Recipe by CIndytc
I have been making this recipe for years. It has a real cheesy smooth sauce. I got it from an old Better Homes and Garden recipe book my mom gave to me years ago.
Top Review by Lavender Lynn
Great,taste, great comfort food. This is very similar to our favorite tuna casserole. I only had less than a cup of peas so added a can of corn. We don't like celery so added some green olives and gardiniera veges leftover from previous recipe. We didn't have any velveeta so added 2 C cheddar grated. Made for PAC Fall 2009.
- 12 ounces pasta shells
- 9 ounces canned tuna, drained
- 1⁄2 cup Miracle Whip or 1⁄2 cup mayonnaise
- 1 cup celery, diced
- 2 cups frozen peas, thawed
- 1⁄3 cup onion, diced
- 1 (10 ounce) can cream of mushroom soup
- 1⁄2 cup milk
- 1 1⁄2 cups Velveeta cheese, cubed
- potato chips, crushed for top
Directions See How It's Made
- Preheat oven at 425°F.
- Cook noodles in boiling salted water till tender; drain. Combine cooked noodles, drained tuna, mayonnaise, onion, celery, peas.
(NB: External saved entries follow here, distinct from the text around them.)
(* ===== verification/AppConfig.v ===== *)
(** * The configuration of the gateway ([internal/config], [pkg/config/env])

    One Module per Go struct, with its [Validate]: the text of the error it
    returns, if any.  [Load] is given what viper and envconfig return: whether
    a file was read, the decoded struct, and the environment.  Durations are
    nanoseconds; [%d] of an index or of a port is [ClientSetup.dec]. *)

From Stdlib Require Import Floats.SpecFloat.
From S2P Require Import Prelude DataTypes GoText ClientSetup.

(** A check that returns an error, or goes on with [k]. *)
Definition reject_if (bad : bool) (msg : string) (k : option bytes) : option bytes :=
  if bad then Some (gostr msg) else k.

#[local] Notation "'reject' b 'with' msg ;; k" := (reject_if b msg%string k)
  (at level 10, b at level 99, msg at level 0, k at level 200, only parsing).

Lemma reject_None b msg k : reject_if b msg k = None <-> b = false /\ k = None.
Proof. destruct b; cbn; naive_solver. Qed.

(** [fmt.Errorf] with a prefix and [%w]. *)
Definition wrap (prefix : bytes) (e : option bytes) : option bytes := (fun e => prefix ++ e) <$> e.

Lemma wrap_None prefix e : wrap prefix e = None <-> e = None.
Proof. by destruct e. Qed.

(** [a] fails, or else [b] decides. *)
Definition and_then (a b : option bytes) : option bytes := match a with Some e => Some e | None => b end.

Lemma and_then_None a b : and_then a b = None <-> a = None /\ b = None.
Proof. destruct a; naive_solver. Qed.

Definition empty (s : bytes) : bool := len s =? 0.

Lemma empty_false s : empty s = false <-> s <> [].
Proof. unfold empty, len. destruct s; cbn; [naive_solver|]. rewrite Z.eqb_neq. naive_solver lia. Qed.

(** [f <= 0] on [float64]. *)
Definition not_positive (f : spec_float) : bool := SFleb f (S754_zero false).

(** ** The sections *)

Module GatewayConfig.
Record t := {
  OriginHost : bytes;
  OriginRealm : bytes;
  ProductName : bytes;
  VendorID : Z;
  SessionTimeout : Z;
  EnableReqLog : bool;
  EnableRespLog : bool;
  StatsInterval : Z }.

Definition Validate (c : t) : option bytes :=
  reject empty (OriginHost c) with "originHost is required" ;;
  reject empty (OriginRealm c) with "originRealm is required" ;;
  reject empty (ProductName c) with "productName is required" ;;
  reject SessionTimeout c <? 0 with "sessionTimeout must be non-negative" ;;
  reject StatsInterval c <? 0 with "statsInterval must be non-negative" ;;
  None.
End GatewayConfig.

Module ServerConfig.
Record t := {
  ListenAddr : bytes;
  MaxConnections : Z;
  ReadTimeout : Z;
  WriteTimeout : Z;
  WatchdogInterval : Z;
  WatchdogTimeout : Z;
  MaxMessageSize : Z;
  SendChannelSize : Z;
  RecvChannelSize : Z;
  HandleWatchdog : bool }.

Definition Validate (c : t) : option bytes :=
  reject empty (ListenAddr c) with "listenAddr is required" ;;
  reject MaxConnections c <? 1 with "maxConnections must be at least 1" ;;
  reject ReadTimeout c <? 0 with "readTimeout must be non-negative" ;;
  reject WriteTimeout c <? 0 with "writeTimeout must be non-negative" ;;
  reject WatchdogInterval c <? 0 with "watchdogInterval must be non-negative" ;;
  reject WatchdogTimeout c <? 0 with "watchdogTimeout must be non-negative" ;;
  reject MaxMessageSize c <? 1 with "maxMessageSize must be at least 1" ;;
  reject SendChannelSize c <? 1 with "sendChannelSize must be at least 1" ;;
  reject RecvChannelSize c <? 1 with "recvChannelSize must be at least 1" ;;
  None.
End ServerConfig.

Module DRAConfig.
Record t := {
  Name : bytes;
  Host : bytes;
  Port : Z;
  Priority : Z;
  Weight : Z }.

Definition Validate (c : t) : option bytes :=
  reject empty (Name c) with "name is required" ;;
  reject empty (Host c) with "host is required" ;;
  if (Port c <? 1) || (65535 <? Port c)
  then Some (gostr "port must be between 1 and 65535, got " ++ dec (Port c)) else
  reject Priority c <? 1 with "priority must be at least 1" ;;
  reject Weight c <? 1 with "weight must be at least 1" ;;
  None.
End DRAConfig.

Module DRAPoolConfig.
Record t := {
  DRAs : list DRAConfig.t;
  Supported : bool;
  ConnectionsPerDRA : Z;
  ConnectTimeout : Z;
  CERTimeout : Z;
  DWRInterval : Z;
  DWRTimeout : Z;
  MaxDWRFailures : Z;
  HealthCheckInterval : Z;
  ReconnectInterval : Z;
  MaxReconnectDelay : Z;
  ReconnectBackoff : spec_float;
  SendBufferSize : Z;
  RecvBufferSize : Z }.

(** The loop over [c.DRAs], from the index [i]. *)
Fixpoint validate_DRAs (i : Z) (l : list DRAConfig.t) : option bytes :=
  match l with
  | [] => None
  | dra :: l =>
      and_then (wrap (gostr "dra[" ++ dec i ++ gostr "]: ") (DRAConfig.Validate dra)) (validate_DRAs (i + 1) l)
  end.

Definition Validate (c : t) : option bytes :=
  reject Supported c && (len (DRAs c) =? 0)
    with "at least one DRA is required when DRA support is enabled" ;;
  and_then (validate_DRAs 0 (DRAs c)) (
  reject ConnectionsPerDRA c <? 1 with "connectionsPerDRA must be at least 1" ;;
  reject ConnectTimeout c <? 0 with "connectTimeout must be non-negative" ;;
  reject CERTimeout c <? 0 with "cerTimeout must be non-negative" ;;
  reject DWRInterval c <? 0 with "dwrInterval must be non-negative" ;;
  reject DWRTimeout c <? 0 with "dwrTimeout must be non-negative" ;;
  reject MaxDWRFailures c <? 1 with "maxDWRFailures must be at least 1" ;;
  reject HealthCheckInterval c <? 0 with "healthCheckInterval must be non-negative" ;;
  reject ReconnectInterval c <? 0 with "reconnectInterval must be non-negative" ;;
  reject MaxReconnectDelay c <? 0 with "maxReconnectDelay must be non-negative" ;;
  reject not_positive (ReconnectBackoff c) with "reconnectBackoff must be positive" ;;
  reject SendBufferSize c <? 1 with "sendBufferSize must be at least 1" ;;
  reject RecvBufferSize c <? 1 with "recvBufferSize must be at least 1" ;;
  None).
End DRAPoolConfig.

Module ClientConfig.
Record t := {
  DialTimeout : Z;
  SendTimeout : Z;
  CERTimeout : Z;
  DWRInterval : Z;
  DWRTimeout : Z;
  MaxDWRFailures : Z;
  AuthAppIDs : list Z;
  SendBufferSize : Z;
  RecvBufferSize : Z;
  ReconnectEnabled : bool;
  ReconnectInterval : Z;
  MaxReconnectDelay : Z;
  ReconnectBackoff : spec_float;
  HealthCheckInterval : Z }.

Definition Validate (c : t) : option bytes :=
  reject DialTimeout c <? 0 with "dialTimeout must be non-negative" ;;
  reject SendTimeout c <? 0 with "sendTimeout must be non-negative" ;;
  reject CERTimeout c <? 0 with "cerTimeout must be non-negative" ;;
  reject DWRInterval c <? 0 with "dwrInterval must be non-negative" ;;
  reject DWRTimeout c <? 0 with "dwrTimeout must be non-negative" ;;
  reject MaxDWRFailures c <? 1 with "maxDWRFailures must be at least 1" ;;
  reject SendBufferSize c <? 1 with "sendBufferSize must be at least 1" ;;
  reject RecvBufferSize c <? 1 with "recvBufferSize must be at least 1" ;;
  and_then
    (if ReconnectEnabled c then
       reject ReconnectInterval c <? 0 with "reconnectInterval must be non-negative" ;;
       reject MaxReconnectDelay c <? 0 with "maxReconnectDelay must be non-negative" ;;
       reject not_positive (ReconnectBackoff c) with "reconnectBackoff must be positive" ;;
       None
     else None) (
  reject HealthCheckInterval c <? 0 with "healthCheckInterval must be non-negative" ;;
  None).
End ClientConfig.

(** The settings of the centralized logger, which nothing validates, are left
    out. *)
Module LoggingConfig.
Record t := { Level : bytes; Format : bytes }.

Definition Validate (c : t) : option bytes :=
  reject negb (bool_decide (Level c ∈ [gostr "debug"; gostr "info"; gostr "warn"; gostr "error"]))
    with "level must be one of: debug, info, warn, error" ;;
  reject negb (bool_decide (Format c ∈ [gostr "json"; gostr "text"]))
    with "format must be one of: json, text" ;;
  None.
End LoggingConfig.

Module MetricsConfig.
Record t := { Enabled : bool; Port : Z; Path : bytes }.

Definition Validate (c : t) : option bytes :=
  if negb (Enabled c) then None else
  if (Port c <? 1) || (65535 <? Port c)
  then Some (gostr "port must be between 1 and 65535, got " ++ dec (Port c)) else
  reject empty (Path c) with "path is required when metrics is enabled" ;;
  reject negb (bool_decide (head (Path c) = Some Byte.x2f)) with "path must start with /" ;;
  None.
End MetricsConfig.

Module GovernanceConfig.
Record t := {
  Enabled : bool;
  URL : bytes;
  ServiceName : bytes;
  PodName : bytes;
  Subscriptions : list bytes;
  FailOnError : bool;
  ServiceIP : bytes;
  ServicePort : Z;
  GovBackendPort : Z }.

Definition Validate (c : t) : option bytes :=
  if negb (Enabled c) then None else
  reject empty (URL c) with "url is required when governance is enabled" ;;
  reject empty (ServiceName c) with "serviceName is required when governance is enabled" ;;
  None.
End GovernanceConfig.

Record Config := {
  Gateway : GatewayConfig.t;
  Server : ServerConfig.t;
  DRAPool : DRAPoolConfig.t;
  Client : ClientConfig.t;
  Logging : LoggingConfig.t;
  Metrics : MetricsConfig.t;
  Governance : GovernanceConfig.t }.

Definition Validate (c : Config) : option bytes :=
  and_then (wrap (gostr "gateway config: ") (GatewayConfig.Validate (Gateway c)))
  (and_then (wrap (gostr "server config: ") (ServerConfig.Validate (Server c)))
  (and_then (wrap (gostr "draPool config: ") (DRAPoolConfig.Validate (DRAPool c)))
  (and_then (wrap (gostr "client config: ") (ClientConfig.Validate (Client c)))
  (and_then (wrap (gostr "logging config: ") (LoggingConfig.Validate (Logging c)))
  (and_then (wrap (gostr "metrics config: ") (MetricsConfig.Validate (Metrics c)))
            (wrap (gostr "governance config: ") (GovernanceConfig.Validate (Governance c)))))))).

(** ** The environment ([pkg/config/env]) *)

Record EnvConfigs := {
  ConfigAddr : bytes;
  TargetGov : bytes;
  env_GovBackendPort : Z;
  env_Governance : bool;
  GovFail : bool;
  env_ServiceIP : bytes;
  env_ServicePort : Z;
  ConfdExpose : bool;
  ConfdServiceAddr : bytes }.

(** An address of an interface; [IPNet] is the only type that is looked at. *)
Inductive interface_addr : Type :=
| IPNet (ip : bytes)
| OtherAddr.

(** [IP.IsLoopback] and, for an IPv4 address, [IP.String]. *)
Definition IsLoopback (ip : bytes) : bool :=
  match To4 ip with
  | Some ip4 => bool_decide (head ip4 = Some (Zbyte 127))
  | None => bool_decide (ip = replicate 15 Byte.x00 ++ [Byte.x01])
  end.

Definition dotted (ip4 : bytes) : bytes :=
  match ip4 with
  | [a; b; c; d] =>
      dec (byteZ a) ++ gostr "." ++ dec (byteZ b) ++ gostr "." ++ dec (byteZ c) ++ gostr "." ++ dec (byteZ d)
  | _ => []
  end.

(** [addrs] is the result of [net.InterfaceAddrs], [None] an error. *)
Fixpoint first_ipv4 (addrs : list interface_addr) : bytes :=
  match addrs with
  | [] => gostr "0.0.0.0"
  | IPNet ip :: addrs =>
      if IsLoopback ip then first_ipv4 addrs
      else match To4 ip with Some ip4 => dotted ip4 | None => first_ipv4 addrs end
  | OtherAddr :: addrs => first_ipv4 addrs
  end.
Definition GetLocalIP (addrs : option (list interface_addr)) : bytes :=
  match addrs with None => [] | Some addrs => first_ipv4 addrs end.

Definition DefaultValues (addrs : option (list interface_addr)) : EnvConfigs :=
  {| ConfigAddr := []; TargetGov := gostr "127.0.0.1:18000"; env_GovBackendPort := 2345; env_Governance := true;
     GovFail := true; env_ServiceIP := GetLocalIP addrs; env_ServicePort := 3868; ConfdExpose := false;
     ConfdServiceAddr := [] |}.

(** ** [Load] *)

Inductive file_read : Type :=
| FileRead
| FileNotFound
| FileError (e : bytes).

(** The environment overrides the section on governance. *)
Definition override (e : EnvConfigs) (c : Config) : Config :=
  let target := TargetGov e in
  let url :=
    if HasPrefix target (gostr "http://") || HasPrefix target (gostr "https://") then target
    else gostr "http://" ++ target in
  c <| Governance ::= fun g =>
    {| GovernanceConfig.Enabled := env_Governance e;
       GovernanceConfig.URL := if empty target then GovernanceConfig.URL g else url;
       GovernanceConfig.ServiceName := GovernanceConfig.ServiceName g;
       GovernanceConfig.PodName := GovernanceConfig.PodName g;
       GovernanceConfig.Subscriptions := GovernanceConfig.Subscriptions g;
       GovernanceConfig.FailOnError := GovFail e;
       GovernanceConfig.ServiceIP := env_ServiceIP e;
       GovernanceConfig.ServicePort := env_ServicePort e;
       GovernanceConfig.GovBackendPort := env_GovBackendPort e |} |>.
(** The chapters of the book: the pages of each, then a checkpoint. *)
Lemma Modular_chapters_run env callback (chapters : list nat) (pages : nat)
    (o : Modular.BookManager) (chats images : list string)
    (have : nat -> nat -> Prop)
    (w : World Modular.BookManager) :
  obliging env -> silent callback ->
  writing o chats images have w ->
  exists w',
    for_each chapters
      (fun chapter =>
         run for_range 1 pages (Modular.generate_unit env callback chapter);
         Modular.saveState env) w
    = (Ret tt, w') /\
    writing o
      (chats ++ flat_map (fun chapter =>
                            map (fun page => Modular.page_prompt chapter page (Modular.outline o))
                                (seq 1 pages)) chapters)
      images
      (fun c p => have c p \/ (In c chapters /\ In p (seq 1 pages))) w' /\
    (chapters <> [] ->
     state_file (disk w') = Some (Modular.snapshot (mgr w'))) /\
    (chapters = [] -> w' = w).
Proof.
  intros Henv Hcb HI.
  destruct (for_each_invariant
              (fun done w' =>
                 writing o
                   (chats ++ flat_map
                               (fun chapter =>
                                  map (fun page =>
                                         Modular.page_prompt chapter page (Modular.outline o))
                                      (seq 1 pages)) done)
                   images
                   (fun c p => have c p \/ (In c done /\ In p (seq 1 pages)))
                   w' /\
                 (done <> [] ->
                  state_file (disk w') = Some (Modular.snapshot (mgr w'))) /\
                 (done = [] -> w' = w))
              (fun chapter =>
                 run for_range 1 pages
                       (Modular.generate_unit env callback chapter);
                 Modular.saveState env) chapters)
    with (done := @nil nat) (w := w) as (w' & Hrun & HI').
  - intros done chapter w0 (HI0 & _ & _).
    unfold for_range. replace (S pages - 1) with pages by lia.
    destruct (Modular_pages_run env callback chapter (seq 1 pages) _ _ _ _ w0
                Henv Hcb HI0) as (w1 & H1 & HI1).
    destruct (Modular_saveState_runs env w1 (proj2 (proj2 Henv)))
      as (w2 & l2 & H2 & Hm2 & Hs2 & Hl2 & Hq2).
    exists w2. unfold bind. rewrite H1. split; [exact H2|]. split; [|split].
    + rewrite flat_map_app, app_assoc. simpl. rewrite app_nil_r.
      apply (writing_quiet _ _ _ _ w1 w2 l2 Hm2 Hl2 Hq2).
      revert HI1. apply writing_have.
      intros c p [H|[Hin Hp]]; [auto|].
      apply in_app_or in Hin as [Hin|[<-|[]]]; auto.
    + intros _. now rewrite Hs2, Hm2.
    + intros H. now destruct done.
  - simpl. rewrite app_nil_r. split; [|split; [congruence | reflexivity]].
    revert HI. apply writing_have. intros c p [H|[[] _]]. exact H.
  - exists w'. simpl in HI'. destruct HI' as (H1 & H2 & H3).
    split; [exact Hrun|]. auto.
Qed.

Lemma Modular_ensureDirectories_runs env (w : World Modular.BookManager) :
  (forall n op, fault env n op = None) ->
  exists w' l,
    Modular.ensureDirectories env w = (Ret tt, w') /\
    mgr w' = mgr w /\ disk w' = disk w /\
    log w' = (log w ++ l)%list /\ Forall quiet l.
Proof.
  intros Hf.
  unfold Modular.ensureDirectories, Modular.createDirectory.
  simpl. unfold_monad. simpl. repeat (rewrite !Hf; simpl).
  eexists _, _. split; [reflexivity|]. split; [reflexivity|].
  split; [reflexivity|]. simpl. split.
  - rewrite <- !app_assoc. reflexivity.
  - repeat constructor.
Qed.

Lemma Modular_loadState_present env (w : World Modular.BookManager)
    (d : StateDoc) :
  (forall n op, fault env n op = None) ->
  state_file (disk w) = Some d ->
  exists w' l,
    Modular.loadState env w = (Ret true, w') /\
    mgr w' = Modular.restore d (mgr w) /\ disk w' = disk w /\
    log w' = (log w ++ l)%list /\ Forall quiet l.
Proof.
  intros Hf Hsome.
  unfold Modular.loadState, Modular.StateManager_loadState,
    Modular.readFile_state.
  unfold_monad. simpl. rewrite Hf, Hsome. simpl.
  eexists _, [_]. repeat split. repeat constructor.
Qed.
- Blend soup and milk in a saucepan over low heat. Add cheese and salt and pepper to taste; stir until cheese is melted. Add to noodle mixture. Spray a casserole dish with Pam. Put mixture into casserole dish and sprinkle crushed potato chips on top.
- Bake for about 20 minutes or until bubbly on top.